▶ Work order: Repeat, exactly as written, the lines of the records below from the first through the line with "detected, bounds, integers", but none past it.

^^^^

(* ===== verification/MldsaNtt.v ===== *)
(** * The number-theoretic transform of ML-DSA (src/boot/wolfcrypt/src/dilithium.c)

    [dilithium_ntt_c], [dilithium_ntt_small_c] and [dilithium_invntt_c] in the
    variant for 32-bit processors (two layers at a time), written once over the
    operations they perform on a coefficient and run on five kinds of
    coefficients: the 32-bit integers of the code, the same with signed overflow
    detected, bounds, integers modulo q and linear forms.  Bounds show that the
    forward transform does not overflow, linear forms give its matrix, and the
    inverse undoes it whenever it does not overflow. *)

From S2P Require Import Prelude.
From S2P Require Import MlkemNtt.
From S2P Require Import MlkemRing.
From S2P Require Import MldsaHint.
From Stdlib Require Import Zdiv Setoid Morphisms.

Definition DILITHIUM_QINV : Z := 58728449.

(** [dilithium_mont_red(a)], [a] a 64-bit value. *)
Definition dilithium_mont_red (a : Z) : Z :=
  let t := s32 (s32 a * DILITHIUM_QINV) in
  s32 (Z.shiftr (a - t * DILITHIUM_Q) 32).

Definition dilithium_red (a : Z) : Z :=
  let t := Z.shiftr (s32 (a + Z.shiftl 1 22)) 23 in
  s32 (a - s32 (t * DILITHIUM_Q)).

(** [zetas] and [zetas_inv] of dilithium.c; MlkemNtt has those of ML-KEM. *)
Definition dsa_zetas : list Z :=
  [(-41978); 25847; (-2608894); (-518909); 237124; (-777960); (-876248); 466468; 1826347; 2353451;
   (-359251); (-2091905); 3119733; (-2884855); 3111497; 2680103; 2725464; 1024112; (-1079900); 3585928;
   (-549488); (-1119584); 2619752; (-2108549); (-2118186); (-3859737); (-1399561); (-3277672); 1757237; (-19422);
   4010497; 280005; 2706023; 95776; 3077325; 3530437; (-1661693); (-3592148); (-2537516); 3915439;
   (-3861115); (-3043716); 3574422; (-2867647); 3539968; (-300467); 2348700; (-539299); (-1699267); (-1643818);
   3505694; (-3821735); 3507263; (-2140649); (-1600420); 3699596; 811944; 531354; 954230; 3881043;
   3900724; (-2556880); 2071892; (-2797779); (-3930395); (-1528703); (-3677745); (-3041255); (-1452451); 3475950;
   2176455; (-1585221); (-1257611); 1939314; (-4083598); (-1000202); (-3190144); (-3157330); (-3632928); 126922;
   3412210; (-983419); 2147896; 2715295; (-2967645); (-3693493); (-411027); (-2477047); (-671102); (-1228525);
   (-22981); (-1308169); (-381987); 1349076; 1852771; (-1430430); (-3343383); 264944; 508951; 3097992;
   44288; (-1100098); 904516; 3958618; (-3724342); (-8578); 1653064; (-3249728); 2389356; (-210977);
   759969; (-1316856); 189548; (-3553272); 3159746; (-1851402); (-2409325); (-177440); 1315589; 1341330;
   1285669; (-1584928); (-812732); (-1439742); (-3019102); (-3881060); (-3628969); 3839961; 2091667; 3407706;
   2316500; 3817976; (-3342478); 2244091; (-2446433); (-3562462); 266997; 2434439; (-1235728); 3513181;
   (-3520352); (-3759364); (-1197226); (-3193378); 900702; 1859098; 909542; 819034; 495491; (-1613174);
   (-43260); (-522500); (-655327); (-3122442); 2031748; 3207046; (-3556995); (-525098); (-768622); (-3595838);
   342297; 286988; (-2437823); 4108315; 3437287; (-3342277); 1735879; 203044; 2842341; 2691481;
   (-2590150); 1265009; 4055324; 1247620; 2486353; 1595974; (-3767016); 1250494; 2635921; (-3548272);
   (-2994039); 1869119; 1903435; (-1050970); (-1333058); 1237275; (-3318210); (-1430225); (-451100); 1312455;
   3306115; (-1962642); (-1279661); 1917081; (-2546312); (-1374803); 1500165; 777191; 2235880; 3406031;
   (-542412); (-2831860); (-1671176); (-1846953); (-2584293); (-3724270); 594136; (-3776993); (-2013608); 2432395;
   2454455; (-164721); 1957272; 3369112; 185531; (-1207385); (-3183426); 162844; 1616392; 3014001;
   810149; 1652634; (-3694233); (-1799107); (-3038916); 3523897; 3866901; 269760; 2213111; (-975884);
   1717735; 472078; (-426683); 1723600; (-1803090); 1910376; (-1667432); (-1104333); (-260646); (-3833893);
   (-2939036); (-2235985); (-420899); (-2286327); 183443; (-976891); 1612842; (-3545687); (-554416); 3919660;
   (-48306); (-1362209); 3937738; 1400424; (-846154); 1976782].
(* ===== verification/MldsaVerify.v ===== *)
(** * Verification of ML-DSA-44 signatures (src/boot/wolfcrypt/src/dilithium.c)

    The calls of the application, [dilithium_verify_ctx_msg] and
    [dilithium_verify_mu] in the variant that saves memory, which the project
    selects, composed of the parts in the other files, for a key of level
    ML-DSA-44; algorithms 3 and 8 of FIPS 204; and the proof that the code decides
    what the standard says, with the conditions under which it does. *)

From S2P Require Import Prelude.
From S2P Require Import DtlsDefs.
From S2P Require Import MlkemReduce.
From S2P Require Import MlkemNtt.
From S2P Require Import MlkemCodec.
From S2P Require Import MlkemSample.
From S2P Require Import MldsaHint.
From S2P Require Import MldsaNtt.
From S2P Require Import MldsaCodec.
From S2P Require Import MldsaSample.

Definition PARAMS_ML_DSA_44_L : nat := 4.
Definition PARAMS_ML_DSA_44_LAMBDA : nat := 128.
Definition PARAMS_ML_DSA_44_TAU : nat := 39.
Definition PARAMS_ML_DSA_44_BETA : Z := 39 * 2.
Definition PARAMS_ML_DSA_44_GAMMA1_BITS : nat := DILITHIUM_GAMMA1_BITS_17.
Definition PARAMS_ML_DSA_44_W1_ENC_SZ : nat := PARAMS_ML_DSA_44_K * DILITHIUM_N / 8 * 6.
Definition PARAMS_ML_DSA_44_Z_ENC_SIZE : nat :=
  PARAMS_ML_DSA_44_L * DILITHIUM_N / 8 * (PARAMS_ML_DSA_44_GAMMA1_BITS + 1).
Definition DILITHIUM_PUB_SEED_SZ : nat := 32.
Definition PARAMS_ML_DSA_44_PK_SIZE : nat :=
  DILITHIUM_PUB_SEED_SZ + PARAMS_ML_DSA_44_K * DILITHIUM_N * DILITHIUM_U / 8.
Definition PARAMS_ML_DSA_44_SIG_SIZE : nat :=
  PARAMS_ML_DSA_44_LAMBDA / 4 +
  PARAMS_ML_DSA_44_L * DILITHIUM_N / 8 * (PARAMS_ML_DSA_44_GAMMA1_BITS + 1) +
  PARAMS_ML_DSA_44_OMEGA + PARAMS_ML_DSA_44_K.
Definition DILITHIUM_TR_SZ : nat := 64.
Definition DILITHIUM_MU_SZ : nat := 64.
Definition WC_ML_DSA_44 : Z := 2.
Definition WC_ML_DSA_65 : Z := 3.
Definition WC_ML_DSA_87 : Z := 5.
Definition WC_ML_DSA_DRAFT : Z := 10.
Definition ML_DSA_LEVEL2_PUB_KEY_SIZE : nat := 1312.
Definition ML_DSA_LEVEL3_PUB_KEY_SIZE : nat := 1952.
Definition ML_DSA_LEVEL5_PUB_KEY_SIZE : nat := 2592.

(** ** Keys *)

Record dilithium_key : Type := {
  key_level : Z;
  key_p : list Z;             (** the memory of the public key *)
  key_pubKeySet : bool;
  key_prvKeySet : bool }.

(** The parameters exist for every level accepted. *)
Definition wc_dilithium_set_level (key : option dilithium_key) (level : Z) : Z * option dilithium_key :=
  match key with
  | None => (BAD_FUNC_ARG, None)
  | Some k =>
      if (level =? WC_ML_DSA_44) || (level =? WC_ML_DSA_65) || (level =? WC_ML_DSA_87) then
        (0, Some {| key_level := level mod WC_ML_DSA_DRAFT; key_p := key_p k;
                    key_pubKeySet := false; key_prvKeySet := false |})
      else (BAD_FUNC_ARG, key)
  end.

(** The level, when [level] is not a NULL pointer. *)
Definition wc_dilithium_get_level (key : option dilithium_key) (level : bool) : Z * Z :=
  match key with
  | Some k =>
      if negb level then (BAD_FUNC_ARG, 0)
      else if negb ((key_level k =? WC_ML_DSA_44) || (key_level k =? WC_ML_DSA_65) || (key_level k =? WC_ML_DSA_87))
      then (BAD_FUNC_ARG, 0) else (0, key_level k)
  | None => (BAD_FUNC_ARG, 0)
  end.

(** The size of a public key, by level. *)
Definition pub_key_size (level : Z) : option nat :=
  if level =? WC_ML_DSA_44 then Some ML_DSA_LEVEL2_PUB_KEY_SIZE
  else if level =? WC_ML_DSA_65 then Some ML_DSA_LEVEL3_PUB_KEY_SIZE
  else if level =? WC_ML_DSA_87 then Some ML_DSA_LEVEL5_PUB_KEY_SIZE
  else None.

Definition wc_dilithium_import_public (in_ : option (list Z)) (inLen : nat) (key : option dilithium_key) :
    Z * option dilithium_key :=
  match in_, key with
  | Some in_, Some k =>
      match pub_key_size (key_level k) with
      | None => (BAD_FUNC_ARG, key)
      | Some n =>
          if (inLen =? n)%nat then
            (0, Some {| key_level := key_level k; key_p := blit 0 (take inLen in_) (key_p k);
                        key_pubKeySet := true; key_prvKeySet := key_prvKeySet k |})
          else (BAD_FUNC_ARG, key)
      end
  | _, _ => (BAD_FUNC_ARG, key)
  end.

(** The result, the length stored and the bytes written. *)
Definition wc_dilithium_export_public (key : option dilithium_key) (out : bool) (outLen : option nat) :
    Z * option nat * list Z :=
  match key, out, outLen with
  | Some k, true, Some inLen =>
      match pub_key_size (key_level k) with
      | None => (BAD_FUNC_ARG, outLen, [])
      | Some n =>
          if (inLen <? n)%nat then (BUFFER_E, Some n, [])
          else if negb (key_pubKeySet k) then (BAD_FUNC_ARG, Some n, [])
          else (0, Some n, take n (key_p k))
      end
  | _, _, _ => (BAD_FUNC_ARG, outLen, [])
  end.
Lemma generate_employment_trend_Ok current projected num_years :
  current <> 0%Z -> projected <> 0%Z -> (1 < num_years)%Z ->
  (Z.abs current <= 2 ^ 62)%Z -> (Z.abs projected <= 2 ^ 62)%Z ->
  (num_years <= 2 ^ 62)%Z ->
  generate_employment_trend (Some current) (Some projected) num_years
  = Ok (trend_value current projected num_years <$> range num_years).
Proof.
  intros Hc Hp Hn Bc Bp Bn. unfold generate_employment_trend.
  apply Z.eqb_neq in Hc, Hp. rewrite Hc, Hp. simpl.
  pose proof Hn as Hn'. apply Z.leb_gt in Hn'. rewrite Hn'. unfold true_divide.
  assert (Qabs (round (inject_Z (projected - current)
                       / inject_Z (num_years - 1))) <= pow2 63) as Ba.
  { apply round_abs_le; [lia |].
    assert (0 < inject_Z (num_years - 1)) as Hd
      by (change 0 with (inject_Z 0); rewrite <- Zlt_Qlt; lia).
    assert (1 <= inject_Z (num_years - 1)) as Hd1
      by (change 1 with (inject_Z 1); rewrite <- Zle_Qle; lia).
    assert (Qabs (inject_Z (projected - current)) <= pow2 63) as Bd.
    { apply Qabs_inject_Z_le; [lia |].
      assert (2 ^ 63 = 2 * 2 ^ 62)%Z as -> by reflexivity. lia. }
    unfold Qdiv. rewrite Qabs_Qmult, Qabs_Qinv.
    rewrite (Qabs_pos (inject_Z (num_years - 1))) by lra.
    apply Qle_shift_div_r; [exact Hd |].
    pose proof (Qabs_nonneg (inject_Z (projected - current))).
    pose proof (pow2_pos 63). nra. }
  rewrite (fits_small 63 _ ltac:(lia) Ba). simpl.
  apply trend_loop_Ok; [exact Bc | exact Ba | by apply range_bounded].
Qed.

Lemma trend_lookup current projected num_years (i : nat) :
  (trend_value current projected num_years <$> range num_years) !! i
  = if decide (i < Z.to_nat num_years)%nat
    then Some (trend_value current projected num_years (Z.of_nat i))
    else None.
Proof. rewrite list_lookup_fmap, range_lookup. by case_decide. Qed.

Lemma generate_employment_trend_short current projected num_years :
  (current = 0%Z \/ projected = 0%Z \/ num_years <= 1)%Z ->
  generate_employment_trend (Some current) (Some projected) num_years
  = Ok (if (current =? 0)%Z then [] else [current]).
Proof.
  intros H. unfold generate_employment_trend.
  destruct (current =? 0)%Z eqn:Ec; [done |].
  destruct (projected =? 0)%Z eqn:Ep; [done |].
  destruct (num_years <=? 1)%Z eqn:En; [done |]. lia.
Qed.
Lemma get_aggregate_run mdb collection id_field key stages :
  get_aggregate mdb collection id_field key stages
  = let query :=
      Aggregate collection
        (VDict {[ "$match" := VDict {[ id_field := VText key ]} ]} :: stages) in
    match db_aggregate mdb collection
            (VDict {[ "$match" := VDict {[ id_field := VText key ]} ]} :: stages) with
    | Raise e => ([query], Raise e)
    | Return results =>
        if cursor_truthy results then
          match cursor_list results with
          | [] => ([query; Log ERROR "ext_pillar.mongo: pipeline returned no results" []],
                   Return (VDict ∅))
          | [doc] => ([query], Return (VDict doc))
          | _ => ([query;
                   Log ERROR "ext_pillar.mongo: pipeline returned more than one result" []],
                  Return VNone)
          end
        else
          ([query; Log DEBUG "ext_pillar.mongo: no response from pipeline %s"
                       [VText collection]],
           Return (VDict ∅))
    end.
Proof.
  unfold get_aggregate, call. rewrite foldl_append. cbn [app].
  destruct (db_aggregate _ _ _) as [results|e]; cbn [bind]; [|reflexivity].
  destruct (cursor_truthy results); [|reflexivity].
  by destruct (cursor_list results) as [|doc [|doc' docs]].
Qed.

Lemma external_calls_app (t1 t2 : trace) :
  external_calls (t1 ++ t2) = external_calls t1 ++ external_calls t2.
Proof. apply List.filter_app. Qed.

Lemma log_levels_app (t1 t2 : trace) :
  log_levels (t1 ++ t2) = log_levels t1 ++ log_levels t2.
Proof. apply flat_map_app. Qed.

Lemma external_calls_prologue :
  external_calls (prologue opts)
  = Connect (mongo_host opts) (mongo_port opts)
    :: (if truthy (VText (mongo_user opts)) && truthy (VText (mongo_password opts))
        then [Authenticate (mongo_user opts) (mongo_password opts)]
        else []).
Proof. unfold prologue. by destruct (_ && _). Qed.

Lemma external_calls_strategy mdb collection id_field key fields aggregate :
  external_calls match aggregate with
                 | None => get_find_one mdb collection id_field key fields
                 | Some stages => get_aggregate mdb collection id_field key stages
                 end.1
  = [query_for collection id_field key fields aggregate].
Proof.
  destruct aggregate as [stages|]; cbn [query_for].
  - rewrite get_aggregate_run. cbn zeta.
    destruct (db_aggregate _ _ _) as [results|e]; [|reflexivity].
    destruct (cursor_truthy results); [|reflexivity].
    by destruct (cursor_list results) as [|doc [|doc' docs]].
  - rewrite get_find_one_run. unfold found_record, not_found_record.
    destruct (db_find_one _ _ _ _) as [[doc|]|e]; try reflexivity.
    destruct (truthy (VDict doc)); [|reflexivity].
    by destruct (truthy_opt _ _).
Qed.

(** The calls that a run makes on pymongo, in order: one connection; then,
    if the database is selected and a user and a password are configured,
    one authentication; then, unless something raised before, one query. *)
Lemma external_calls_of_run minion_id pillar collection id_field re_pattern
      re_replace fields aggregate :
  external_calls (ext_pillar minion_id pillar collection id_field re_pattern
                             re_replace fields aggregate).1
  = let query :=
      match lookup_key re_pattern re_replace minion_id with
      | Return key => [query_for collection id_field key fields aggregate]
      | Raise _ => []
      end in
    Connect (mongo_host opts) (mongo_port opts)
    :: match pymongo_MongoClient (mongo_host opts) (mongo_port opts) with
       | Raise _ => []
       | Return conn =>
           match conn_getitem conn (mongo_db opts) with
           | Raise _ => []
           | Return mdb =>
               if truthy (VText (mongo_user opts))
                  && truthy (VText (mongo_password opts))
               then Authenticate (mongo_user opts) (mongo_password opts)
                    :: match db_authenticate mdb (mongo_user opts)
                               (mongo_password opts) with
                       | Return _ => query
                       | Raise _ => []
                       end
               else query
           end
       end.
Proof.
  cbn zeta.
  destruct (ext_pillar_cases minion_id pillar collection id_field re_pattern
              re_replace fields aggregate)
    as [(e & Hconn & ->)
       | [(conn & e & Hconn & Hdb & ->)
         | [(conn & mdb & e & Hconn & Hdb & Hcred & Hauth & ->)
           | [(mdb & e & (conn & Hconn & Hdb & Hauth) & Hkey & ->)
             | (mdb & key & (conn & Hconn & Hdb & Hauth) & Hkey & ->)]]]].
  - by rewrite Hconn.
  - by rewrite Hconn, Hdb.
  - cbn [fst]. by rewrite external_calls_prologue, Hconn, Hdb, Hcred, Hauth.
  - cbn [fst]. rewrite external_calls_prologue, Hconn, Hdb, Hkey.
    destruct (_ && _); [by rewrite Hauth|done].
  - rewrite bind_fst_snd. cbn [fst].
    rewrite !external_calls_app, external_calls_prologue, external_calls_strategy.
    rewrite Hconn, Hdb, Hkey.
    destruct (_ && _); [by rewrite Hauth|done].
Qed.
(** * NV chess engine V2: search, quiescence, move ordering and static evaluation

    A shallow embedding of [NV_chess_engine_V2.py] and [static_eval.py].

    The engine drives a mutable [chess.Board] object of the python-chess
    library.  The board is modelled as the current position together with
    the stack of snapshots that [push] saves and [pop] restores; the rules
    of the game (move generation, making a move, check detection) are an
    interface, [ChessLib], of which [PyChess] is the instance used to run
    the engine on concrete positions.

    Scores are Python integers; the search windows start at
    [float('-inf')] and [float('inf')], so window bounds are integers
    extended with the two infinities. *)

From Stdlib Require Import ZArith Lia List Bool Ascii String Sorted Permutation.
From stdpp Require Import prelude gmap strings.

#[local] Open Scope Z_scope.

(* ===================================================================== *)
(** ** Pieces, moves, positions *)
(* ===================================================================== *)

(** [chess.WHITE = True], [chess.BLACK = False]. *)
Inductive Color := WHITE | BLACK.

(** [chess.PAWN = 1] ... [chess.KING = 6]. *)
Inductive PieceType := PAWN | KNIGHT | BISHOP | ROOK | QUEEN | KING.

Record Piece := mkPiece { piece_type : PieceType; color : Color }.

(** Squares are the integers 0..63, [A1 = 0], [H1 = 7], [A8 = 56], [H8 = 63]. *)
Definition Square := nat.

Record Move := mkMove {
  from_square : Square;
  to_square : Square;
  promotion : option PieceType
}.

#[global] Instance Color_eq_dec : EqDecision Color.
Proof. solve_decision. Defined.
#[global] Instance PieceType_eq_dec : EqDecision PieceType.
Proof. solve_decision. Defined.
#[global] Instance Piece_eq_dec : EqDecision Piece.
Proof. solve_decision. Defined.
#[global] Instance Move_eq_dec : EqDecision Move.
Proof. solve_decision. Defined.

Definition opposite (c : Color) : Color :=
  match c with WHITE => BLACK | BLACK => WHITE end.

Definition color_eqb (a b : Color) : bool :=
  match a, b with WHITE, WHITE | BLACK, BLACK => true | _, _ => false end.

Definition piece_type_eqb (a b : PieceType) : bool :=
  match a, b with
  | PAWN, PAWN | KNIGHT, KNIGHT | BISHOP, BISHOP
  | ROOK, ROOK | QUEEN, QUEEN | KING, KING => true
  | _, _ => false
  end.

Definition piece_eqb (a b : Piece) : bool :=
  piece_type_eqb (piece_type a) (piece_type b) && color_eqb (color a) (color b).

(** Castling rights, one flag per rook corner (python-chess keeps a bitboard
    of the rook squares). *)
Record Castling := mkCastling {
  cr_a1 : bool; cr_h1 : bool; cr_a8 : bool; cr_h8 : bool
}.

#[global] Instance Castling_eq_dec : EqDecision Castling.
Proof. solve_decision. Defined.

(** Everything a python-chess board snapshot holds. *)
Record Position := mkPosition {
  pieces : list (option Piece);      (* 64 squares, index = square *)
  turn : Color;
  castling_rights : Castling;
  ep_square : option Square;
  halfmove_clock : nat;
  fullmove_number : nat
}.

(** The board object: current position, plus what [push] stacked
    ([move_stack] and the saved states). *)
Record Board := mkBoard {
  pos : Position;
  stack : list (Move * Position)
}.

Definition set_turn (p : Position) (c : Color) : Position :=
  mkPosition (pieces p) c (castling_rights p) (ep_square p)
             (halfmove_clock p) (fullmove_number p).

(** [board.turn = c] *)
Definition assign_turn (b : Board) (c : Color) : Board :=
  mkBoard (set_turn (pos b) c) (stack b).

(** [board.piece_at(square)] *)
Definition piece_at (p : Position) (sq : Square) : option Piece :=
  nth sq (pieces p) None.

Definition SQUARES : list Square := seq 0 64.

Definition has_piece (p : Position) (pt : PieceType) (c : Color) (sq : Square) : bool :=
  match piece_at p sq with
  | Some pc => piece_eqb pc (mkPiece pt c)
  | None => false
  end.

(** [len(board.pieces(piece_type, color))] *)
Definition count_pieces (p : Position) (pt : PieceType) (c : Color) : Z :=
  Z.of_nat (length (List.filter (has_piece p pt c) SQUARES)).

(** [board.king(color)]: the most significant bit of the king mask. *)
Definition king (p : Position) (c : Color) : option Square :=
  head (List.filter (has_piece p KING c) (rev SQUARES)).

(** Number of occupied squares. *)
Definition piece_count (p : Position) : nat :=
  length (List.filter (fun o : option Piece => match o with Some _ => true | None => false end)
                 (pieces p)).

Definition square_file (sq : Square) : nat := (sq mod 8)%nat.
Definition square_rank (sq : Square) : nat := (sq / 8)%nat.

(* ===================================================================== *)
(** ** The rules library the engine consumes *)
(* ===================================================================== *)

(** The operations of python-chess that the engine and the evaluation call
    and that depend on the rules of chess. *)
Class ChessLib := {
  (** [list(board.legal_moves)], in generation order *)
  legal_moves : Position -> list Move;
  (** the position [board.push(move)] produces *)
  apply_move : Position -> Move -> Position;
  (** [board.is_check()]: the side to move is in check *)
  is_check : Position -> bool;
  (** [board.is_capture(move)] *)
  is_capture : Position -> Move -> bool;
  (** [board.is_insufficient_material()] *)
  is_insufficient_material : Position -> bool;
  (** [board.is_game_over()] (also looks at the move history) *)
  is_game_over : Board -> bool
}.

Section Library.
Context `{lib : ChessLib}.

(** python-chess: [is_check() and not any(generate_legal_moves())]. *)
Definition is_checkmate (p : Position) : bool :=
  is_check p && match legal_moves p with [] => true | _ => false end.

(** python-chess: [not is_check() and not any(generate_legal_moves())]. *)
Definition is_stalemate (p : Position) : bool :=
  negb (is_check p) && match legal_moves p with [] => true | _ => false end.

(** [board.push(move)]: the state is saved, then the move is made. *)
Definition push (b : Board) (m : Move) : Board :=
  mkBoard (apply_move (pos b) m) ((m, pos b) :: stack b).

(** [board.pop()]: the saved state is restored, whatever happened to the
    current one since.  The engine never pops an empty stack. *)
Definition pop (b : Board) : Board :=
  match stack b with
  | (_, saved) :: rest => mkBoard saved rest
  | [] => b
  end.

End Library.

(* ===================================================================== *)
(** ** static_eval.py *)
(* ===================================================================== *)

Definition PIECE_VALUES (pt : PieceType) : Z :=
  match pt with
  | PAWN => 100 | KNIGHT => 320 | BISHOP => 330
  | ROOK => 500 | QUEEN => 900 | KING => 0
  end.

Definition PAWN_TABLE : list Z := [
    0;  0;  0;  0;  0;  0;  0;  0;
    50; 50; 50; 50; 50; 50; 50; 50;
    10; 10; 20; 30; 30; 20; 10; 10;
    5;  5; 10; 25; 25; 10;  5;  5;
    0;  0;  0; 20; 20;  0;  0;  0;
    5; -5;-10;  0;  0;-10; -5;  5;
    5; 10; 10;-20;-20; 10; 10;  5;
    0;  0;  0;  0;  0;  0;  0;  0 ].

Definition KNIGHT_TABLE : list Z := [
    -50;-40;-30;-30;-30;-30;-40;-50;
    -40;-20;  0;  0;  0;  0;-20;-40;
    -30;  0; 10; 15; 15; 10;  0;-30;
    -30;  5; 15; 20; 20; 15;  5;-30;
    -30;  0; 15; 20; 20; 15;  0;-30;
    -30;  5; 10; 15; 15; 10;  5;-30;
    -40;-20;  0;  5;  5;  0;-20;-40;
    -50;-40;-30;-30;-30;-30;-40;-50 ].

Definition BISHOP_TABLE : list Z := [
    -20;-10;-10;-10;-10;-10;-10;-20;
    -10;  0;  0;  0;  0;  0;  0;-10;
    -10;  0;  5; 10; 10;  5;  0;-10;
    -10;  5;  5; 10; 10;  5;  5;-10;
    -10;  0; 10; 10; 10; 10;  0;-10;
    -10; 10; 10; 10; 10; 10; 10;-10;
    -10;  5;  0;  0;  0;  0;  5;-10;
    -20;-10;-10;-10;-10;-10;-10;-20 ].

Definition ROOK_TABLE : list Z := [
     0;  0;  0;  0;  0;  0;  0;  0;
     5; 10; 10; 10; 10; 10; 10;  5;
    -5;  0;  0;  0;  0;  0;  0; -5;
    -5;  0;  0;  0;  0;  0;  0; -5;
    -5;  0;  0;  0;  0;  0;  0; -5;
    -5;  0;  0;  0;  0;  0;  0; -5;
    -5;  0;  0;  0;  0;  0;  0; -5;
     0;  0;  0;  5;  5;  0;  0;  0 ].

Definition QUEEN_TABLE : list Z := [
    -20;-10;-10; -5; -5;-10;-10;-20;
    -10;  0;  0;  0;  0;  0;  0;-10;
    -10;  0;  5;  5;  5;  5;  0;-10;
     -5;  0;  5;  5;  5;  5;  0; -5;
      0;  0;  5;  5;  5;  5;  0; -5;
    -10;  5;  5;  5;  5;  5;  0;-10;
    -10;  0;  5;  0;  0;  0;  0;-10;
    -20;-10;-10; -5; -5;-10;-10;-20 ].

^^^^

▶ Expected answer:
(* ===== verification/MldsaNtt.v ===== *)
(** * The number-theoretic transform of ML-DSA (src/boot/wolfcrypt/src/dilithium.c)

    [dilithium_ntt_c], [dilithium_ntt_small_c] and [dilithium_invntt_c] in the
    variant for 32-bit processors (two layers at a time), written once over the
    operations they perform on a coefficient and run on five kinds of
    coefficients: the 32-bit integers of the code, the same with signed overflow
    detected, bounds, integers modulo q and linear forms.  Bounds show that the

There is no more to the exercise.